■ WORK REQUEST: Copy every line of the data that includes the string "keeps".

··········

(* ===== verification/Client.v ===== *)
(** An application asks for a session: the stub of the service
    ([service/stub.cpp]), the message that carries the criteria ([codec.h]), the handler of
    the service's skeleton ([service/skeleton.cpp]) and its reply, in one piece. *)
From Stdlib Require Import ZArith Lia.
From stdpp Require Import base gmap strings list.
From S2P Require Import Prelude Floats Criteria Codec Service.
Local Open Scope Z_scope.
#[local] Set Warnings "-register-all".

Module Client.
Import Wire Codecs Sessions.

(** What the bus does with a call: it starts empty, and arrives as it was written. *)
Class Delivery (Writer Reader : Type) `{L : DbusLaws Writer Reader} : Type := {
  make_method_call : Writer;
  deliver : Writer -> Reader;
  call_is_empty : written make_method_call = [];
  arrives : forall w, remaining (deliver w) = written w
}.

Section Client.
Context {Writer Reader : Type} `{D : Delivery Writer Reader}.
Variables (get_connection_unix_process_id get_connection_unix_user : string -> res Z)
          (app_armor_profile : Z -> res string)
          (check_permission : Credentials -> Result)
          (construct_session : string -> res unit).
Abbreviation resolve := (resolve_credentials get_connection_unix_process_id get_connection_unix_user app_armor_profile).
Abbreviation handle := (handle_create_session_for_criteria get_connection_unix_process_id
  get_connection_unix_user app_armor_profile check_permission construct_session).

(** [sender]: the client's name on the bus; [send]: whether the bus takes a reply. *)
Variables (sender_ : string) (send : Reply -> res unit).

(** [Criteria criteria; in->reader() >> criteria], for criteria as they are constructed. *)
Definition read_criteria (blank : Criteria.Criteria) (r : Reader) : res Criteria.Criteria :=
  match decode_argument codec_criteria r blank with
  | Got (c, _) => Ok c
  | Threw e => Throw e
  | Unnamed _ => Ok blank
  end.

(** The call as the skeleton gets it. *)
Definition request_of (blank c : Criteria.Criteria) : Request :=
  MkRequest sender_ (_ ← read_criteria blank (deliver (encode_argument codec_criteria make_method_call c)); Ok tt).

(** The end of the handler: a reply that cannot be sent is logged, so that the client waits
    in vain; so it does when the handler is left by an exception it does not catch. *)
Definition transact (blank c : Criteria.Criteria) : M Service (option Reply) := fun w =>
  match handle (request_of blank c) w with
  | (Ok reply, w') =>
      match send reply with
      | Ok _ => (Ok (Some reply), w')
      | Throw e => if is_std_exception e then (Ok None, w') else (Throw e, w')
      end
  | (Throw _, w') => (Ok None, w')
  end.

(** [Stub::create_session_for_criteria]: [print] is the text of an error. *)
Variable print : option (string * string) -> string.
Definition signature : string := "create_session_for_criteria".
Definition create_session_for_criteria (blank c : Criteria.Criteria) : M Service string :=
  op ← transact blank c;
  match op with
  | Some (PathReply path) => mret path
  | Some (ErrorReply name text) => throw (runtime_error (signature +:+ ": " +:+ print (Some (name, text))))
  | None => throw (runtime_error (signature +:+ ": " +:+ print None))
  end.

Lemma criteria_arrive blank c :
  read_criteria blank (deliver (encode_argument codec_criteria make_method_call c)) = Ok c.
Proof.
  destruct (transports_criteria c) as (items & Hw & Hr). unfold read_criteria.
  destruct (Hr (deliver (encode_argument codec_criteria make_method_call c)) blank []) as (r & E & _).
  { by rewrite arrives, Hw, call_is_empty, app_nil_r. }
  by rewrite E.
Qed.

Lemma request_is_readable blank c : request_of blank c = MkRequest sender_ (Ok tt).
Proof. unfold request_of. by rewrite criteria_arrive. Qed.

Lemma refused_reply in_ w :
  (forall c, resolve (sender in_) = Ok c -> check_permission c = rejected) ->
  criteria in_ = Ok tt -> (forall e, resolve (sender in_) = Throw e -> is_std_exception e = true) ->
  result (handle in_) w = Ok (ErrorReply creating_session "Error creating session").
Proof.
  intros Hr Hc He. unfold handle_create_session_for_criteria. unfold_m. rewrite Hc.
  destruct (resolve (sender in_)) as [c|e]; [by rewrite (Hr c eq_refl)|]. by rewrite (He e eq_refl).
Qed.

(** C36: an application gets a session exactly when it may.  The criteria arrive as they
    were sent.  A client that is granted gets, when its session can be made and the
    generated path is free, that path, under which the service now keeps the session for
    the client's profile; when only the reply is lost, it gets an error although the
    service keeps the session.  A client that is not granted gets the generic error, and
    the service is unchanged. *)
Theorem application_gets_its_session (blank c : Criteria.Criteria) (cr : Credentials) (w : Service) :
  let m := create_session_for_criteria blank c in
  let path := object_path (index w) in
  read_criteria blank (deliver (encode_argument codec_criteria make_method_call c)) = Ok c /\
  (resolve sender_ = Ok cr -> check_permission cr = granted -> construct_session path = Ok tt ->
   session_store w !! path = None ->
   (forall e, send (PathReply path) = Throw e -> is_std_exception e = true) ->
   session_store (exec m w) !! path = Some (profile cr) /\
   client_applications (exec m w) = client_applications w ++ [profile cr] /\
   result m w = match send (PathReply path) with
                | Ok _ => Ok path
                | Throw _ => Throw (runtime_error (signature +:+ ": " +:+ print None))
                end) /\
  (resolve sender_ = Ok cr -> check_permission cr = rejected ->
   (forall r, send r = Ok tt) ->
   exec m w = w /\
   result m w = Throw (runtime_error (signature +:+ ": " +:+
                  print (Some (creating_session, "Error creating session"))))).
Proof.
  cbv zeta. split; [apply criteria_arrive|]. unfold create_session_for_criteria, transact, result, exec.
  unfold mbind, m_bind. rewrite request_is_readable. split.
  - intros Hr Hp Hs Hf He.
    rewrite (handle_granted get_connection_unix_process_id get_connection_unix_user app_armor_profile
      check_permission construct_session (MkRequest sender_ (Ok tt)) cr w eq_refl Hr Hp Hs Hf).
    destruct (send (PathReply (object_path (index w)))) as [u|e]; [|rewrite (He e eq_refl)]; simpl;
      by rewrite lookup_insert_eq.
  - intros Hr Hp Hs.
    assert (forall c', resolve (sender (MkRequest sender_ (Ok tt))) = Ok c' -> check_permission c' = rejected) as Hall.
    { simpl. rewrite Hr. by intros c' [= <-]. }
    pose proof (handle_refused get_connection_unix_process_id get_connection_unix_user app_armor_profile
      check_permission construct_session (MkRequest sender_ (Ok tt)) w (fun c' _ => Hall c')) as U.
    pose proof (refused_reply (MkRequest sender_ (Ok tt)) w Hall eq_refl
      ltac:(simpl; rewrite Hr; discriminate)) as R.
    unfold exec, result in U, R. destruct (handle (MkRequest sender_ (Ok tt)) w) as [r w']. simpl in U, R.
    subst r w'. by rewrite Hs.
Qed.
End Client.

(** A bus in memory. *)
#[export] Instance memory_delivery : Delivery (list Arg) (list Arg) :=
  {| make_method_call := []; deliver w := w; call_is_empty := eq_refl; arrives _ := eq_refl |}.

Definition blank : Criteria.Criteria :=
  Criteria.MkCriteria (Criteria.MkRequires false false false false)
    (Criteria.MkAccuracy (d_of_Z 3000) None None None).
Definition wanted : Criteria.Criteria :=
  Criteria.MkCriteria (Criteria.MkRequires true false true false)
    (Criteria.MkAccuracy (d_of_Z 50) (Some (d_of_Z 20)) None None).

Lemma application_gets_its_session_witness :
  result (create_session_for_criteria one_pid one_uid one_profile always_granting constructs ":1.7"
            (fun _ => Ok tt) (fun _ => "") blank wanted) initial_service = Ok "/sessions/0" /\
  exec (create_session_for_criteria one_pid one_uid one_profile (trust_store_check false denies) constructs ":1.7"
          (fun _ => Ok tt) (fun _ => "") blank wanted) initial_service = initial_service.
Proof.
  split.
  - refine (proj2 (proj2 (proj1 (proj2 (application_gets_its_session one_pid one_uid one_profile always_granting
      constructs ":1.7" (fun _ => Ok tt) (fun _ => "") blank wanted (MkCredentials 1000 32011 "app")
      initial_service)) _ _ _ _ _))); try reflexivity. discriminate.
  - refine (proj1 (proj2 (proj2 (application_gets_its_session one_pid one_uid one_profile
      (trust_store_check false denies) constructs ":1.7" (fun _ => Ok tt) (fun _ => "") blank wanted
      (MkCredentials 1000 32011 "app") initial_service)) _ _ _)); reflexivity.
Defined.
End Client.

··········

■ EXERCISE ANSWER:
    generated path is free, that path, under which the service now keeps the session for
    service keeps the session.  A client that is not granted gets the generic error, and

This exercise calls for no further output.